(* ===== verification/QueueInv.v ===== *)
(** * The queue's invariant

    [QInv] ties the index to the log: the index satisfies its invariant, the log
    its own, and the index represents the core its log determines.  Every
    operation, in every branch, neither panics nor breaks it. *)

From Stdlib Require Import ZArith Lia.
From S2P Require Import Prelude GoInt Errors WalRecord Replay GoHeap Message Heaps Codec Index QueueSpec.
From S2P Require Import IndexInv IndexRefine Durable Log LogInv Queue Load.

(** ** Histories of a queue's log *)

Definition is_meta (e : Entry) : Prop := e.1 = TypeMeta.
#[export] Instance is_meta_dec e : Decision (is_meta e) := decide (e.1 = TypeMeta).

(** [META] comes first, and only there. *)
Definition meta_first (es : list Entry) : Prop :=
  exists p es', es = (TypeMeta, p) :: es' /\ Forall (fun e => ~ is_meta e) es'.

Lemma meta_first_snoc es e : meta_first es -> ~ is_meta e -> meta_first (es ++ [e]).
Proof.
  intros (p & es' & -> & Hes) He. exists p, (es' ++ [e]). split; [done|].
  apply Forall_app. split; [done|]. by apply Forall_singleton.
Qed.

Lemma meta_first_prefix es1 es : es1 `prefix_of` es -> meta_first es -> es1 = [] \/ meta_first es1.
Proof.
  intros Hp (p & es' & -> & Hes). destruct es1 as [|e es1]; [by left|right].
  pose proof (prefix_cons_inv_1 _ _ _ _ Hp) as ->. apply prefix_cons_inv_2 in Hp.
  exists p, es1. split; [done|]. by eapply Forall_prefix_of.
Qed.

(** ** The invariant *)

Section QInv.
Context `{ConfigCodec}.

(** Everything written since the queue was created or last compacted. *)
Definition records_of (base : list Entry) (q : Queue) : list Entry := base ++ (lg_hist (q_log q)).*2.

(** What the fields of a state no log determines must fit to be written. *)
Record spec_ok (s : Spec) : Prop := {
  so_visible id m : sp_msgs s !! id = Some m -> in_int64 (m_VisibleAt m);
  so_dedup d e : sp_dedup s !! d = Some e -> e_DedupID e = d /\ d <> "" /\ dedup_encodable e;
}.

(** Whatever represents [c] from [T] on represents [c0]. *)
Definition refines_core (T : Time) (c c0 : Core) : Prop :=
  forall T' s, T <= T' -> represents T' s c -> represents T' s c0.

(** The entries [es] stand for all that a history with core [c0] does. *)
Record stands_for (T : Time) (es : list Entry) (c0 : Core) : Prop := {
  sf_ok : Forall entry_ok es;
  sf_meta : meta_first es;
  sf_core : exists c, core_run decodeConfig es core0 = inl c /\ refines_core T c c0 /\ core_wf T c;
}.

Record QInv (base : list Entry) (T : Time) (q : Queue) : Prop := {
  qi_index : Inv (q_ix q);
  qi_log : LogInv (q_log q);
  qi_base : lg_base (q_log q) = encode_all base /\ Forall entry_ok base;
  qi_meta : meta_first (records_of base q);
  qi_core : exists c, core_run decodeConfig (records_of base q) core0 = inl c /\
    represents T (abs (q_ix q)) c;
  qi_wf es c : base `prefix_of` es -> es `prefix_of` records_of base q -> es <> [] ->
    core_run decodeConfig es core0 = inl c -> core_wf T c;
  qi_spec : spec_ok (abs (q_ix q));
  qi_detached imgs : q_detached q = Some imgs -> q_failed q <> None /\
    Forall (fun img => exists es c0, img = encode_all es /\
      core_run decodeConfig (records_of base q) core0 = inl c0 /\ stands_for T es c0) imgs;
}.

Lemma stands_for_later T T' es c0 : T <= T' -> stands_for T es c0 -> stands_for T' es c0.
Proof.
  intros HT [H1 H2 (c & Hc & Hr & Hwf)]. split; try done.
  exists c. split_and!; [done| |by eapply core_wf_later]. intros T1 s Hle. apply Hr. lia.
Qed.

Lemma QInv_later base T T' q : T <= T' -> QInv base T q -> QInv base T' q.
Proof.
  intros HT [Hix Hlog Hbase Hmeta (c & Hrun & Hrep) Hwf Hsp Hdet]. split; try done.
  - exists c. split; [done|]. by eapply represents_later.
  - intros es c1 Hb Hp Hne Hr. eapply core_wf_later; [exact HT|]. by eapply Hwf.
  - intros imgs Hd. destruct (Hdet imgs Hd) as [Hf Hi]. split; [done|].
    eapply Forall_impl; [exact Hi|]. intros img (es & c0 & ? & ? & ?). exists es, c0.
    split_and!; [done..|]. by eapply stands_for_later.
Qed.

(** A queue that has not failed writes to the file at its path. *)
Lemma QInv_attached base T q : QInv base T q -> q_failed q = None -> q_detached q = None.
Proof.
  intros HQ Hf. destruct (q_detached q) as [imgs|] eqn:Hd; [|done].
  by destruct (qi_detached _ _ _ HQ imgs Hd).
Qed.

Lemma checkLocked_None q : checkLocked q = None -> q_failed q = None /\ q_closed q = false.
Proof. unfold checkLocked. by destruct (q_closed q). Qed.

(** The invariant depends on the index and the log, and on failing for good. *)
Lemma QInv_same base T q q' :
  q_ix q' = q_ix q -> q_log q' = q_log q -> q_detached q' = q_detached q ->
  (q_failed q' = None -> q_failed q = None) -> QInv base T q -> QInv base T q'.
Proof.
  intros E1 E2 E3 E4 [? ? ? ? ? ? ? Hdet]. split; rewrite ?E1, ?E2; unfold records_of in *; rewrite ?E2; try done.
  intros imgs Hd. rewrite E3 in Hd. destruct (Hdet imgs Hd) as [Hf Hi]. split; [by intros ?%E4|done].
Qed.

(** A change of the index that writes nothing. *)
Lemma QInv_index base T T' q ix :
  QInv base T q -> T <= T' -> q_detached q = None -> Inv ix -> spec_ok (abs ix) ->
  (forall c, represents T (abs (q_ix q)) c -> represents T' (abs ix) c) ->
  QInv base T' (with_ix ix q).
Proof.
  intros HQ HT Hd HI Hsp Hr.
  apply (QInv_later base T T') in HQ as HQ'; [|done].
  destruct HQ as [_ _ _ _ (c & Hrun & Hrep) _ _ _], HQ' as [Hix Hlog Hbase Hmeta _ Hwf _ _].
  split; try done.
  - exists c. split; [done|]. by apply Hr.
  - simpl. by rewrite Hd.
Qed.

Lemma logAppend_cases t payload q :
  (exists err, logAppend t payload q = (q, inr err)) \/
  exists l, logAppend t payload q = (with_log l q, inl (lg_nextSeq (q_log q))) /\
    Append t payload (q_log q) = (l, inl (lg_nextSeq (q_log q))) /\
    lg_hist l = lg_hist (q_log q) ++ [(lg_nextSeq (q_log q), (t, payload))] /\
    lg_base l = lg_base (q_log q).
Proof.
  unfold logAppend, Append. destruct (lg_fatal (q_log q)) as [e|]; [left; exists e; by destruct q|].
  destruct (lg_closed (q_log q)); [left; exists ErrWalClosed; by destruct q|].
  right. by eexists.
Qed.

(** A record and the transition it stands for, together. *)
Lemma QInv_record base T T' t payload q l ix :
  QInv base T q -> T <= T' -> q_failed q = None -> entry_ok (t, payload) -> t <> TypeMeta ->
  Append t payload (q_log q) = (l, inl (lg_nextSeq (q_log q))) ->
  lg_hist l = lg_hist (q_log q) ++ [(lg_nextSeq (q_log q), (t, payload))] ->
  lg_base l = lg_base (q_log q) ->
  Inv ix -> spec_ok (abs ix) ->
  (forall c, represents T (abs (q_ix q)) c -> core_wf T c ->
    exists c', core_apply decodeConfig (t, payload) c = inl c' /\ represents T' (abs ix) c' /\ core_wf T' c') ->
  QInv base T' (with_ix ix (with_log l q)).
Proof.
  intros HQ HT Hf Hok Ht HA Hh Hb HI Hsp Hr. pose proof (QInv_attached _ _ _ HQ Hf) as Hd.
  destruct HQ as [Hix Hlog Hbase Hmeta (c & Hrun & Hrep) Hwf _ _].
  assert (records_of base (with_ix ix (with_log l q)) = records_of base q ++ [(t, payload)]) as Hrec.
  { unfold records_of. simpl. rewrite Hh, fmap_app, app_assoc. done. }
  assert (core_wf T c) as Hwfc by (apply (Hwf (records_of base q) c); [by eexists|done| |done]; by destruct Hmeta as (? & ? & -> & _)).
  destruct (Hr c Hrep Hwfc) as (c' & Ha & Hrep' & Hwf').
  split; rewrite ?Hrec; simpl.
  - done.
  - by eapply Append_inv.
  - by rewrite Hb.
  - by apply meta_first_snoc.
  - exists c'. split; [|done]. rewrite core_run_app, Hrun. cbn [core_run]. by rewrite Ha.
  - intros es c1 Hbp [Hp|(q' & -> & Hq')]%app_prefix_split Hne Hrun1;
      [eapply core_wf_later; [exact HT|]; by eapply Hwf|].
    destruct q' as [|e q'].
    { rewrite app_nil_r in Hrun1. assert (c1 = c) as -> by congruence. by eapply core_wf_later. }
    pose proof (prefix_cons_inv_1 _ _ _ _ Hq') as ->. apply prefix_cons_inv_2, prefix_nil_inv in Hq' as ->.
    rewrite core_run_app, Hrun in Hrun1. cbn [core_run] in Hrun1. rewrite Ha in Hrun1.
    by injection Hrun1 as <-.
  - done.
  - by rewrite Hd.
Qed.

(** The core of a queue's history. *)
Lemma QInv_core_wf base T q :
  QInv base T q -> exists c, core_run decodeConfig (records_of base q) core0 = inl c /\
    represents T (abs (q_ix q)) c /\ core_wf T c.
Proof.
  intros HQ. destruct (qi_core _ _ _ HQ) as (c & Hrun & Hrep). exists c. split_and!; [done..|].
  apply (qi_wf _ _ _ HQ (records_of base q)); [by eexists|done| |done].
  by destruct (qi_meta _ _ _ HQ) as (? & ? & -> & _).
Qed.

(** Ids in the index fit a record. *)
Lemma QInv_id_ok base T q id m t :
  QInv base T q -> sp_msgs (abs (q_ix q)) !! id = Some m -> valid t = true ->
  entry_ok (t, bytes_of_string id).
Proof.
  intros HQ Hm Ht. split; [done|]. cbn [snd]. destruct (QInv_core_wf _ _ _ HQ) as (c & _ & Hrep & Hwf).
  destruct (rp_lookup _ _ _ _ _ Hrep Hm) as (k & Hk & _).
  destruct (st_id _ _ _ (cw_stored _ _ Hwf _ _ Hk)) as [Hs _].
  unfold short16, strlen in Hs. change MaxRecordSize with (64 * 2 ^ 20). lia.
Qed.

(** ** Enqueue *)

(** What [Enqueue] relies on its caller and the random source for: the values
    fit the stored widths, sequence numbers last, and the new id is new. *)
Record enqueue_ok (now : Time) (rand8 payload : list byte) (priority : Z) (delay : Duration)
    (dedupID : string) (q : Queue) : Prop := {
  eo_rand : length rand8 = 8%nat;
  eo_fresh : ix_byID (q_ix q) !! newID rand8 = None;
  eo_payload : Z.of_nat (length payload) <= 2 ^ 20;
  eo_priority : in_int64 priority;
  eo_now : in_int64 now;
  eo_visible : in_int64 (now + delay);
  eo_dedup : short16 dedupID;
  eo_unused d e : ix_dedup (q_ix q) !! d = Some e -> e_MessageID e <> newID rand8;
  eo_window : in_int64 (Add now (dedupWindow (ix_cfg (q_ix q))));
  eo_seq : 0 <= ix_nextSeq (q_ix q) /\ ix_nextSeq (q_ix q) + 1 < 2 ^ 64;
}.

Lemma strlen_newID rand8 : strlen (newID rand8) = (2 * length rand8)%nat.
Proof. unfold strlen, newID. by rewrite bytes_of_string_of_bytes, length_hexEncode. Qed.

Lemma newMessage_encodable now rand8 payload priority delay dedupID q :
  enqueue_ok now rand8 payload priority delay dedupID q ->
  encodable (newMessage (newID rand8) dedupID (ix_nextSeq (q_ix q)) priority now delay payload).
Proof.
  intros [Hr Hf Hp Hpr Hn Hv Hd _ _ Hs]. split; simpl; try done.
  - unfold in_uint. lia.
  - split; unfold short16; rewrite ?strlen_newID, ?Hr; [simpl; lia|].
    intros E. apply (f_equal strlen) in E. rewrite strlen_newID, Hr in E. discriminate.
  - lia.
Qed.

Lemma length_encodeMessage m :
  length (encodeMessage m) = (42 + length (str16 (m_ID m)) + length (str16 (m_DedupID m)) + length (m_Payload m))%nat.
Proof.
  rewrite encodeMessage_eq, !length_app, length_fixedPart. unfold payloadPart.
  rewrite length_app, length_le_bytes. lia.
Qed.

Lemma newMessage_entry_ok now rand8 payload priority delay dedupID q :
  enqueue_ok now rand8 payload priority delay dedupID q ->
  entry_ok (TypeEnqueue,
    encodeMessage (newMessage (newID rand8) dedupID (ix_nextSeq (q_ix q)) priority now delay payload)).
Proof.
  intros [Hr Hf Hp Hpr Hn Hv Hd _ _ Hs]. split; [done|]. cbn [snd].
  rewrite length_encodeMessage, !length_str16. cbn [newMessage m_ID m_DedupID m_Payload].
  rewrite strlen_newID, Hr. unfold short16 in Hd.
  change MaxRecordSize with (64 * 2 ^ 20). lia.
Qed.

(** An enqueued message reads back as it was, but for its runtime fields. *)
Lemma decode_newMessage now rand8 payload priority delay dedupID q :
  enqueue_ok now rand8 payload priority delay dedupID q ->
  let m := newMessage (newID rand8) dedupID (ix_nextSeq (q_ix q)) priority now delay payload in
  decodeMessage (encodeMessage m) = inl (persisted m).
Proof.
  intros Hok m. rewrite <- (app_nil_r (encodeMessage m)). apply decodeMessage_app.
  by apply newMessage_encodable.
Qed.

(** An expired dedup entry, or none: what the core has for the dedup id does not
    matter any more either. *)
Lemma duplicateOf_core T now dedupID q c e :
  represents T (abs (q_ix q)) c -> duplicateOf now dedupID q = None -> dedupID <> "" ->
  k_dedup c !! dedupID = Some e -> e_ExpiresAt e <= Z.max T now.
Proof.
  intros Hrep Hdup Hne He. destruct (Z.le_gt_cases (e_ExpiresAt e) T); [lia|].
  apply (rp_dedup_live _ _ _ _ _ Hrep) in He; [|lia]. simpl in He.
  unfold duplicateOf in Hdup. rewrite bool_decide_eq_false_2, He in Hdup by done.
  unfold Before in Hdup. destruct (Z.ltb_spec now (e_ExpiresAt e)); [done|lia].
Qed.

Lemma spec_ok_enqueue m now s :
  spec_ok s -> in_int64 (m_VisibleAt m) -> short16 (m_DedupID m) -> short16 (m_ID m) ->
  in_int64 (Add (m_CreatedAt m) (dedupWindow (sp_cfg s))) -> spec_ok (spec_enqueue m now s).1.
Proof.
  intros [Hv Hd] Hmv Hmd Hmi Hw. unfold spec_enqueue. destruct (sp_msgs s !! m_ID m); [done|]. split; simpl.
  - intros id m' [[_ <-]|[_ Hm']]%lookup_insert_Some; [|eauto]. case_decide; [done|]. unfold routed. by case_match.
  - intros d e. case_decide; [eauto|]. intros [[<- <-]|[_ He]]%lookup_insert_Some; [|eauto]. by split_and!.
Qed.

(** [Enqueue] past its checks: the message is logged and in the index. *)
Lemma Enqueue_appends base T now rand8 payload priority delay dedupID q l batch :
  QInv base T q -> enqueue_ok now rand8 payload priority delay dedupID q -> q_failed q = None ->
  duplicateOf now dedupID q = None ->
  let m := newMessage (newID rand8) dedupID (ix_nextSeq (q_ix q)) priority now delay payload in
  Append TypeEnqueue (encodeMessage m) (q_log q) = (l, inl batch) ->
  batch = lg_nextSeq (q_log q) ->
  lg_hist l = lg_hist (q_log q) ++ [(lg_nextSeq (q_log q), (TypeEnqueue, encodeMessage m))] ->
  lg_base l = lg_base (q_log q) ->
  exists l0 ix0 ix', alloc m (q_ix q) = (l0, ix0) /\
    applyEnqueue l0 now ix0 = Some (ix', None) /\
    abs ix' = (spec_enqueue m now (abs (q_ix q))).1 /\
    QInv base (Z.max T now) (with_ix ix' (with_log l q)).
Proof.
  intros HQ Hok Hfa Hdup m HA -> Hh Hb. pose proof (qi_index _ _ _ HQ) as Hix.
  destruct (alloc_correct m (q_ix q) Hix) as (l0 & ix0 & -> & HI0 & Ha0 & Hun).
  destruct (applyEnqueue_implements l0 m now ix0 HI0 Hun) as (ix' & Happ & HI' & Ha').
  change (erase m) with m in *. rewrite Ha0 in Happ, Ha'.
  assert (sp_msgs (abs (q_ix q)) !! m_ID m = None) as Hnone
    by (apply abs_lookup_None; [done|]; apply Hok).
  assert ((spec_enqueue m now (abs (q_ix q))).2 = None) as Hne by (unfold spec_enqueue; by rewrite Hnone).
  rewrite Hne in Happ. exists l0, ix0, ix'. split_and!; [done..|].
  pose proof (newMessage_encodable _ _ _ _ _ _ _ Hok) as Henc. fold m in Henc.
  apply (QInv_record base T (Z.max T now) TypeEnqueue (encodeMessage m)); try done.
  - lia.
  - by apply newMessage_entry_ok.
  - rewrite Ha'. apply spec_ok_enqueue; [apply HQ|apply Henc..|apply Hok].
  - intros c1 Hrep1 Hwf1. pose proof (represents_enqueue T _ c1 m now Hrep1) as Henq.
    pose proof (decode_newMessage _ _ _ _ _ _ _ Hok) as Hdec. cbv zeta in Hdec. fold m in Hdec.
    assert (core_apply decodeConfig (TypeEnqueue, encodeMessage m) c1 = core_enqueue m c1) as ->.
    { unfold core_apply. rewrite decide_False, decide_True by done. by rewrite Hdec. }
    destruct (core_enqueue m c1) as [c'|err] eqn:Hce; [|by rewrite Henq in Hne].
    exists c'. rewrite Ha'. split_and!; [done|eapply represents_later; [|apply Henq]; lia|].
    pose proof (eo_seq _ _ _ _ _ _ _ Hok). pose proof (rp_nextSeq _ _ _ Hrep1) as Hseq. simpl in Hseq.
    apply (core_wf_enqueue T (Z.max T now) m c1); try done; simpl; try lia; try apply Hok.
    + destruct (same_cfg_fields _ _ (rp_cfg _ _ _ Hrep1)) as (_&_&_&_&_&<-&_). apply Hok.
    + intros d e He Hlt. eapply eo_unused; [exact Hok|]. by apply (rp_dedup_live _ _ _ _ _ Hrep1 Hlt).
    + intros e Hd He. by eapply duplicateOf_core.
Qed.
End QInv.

[What this task involves]
From the opening line of the data above through the line that contains "Lemma meta_first_snoc es", please print each line as it stands and only those lines.

[Answer to the problem]
(* ===== verification/QueueInv.v ===== *)
(** * The queue's invariant

    [QInv] ties the index to the log: the index satisfies its invariant, the log
    its own, and the index represents the core its log determines.  Every
    operation, in every branch, neither panics nor breaks it. *)

From Stdlib Require Import ZArith Lia.
From S2P Require Import Prelude GoInt Errors WalRecord Replay GoHeap Message Heaps Codec Index QueueSpec.
From S2P Require Import IndexInv IndexRefine Durable Log LogInv Queue Load.

(** ** Histories of a queue's log *)

Definition is_meta (e : Entry) : Prop := e.1 = TypeMeta.
#[export] Instance is_meta_dec e : Decision (is_meta e) := decide (e.1 = TypeMeta).

(** [META] comes first, and only there. *)
Definition meta_first (es : list Entry) : Prop :=
  exists p es', es = (TypeMeta, p) :: es' /\ Forall (fun e => ~ is_meta e) es'.

Lemma meta_first_snoc es e : meta_first es -> ~ is_meta e -> meta_first (es ++ [e]).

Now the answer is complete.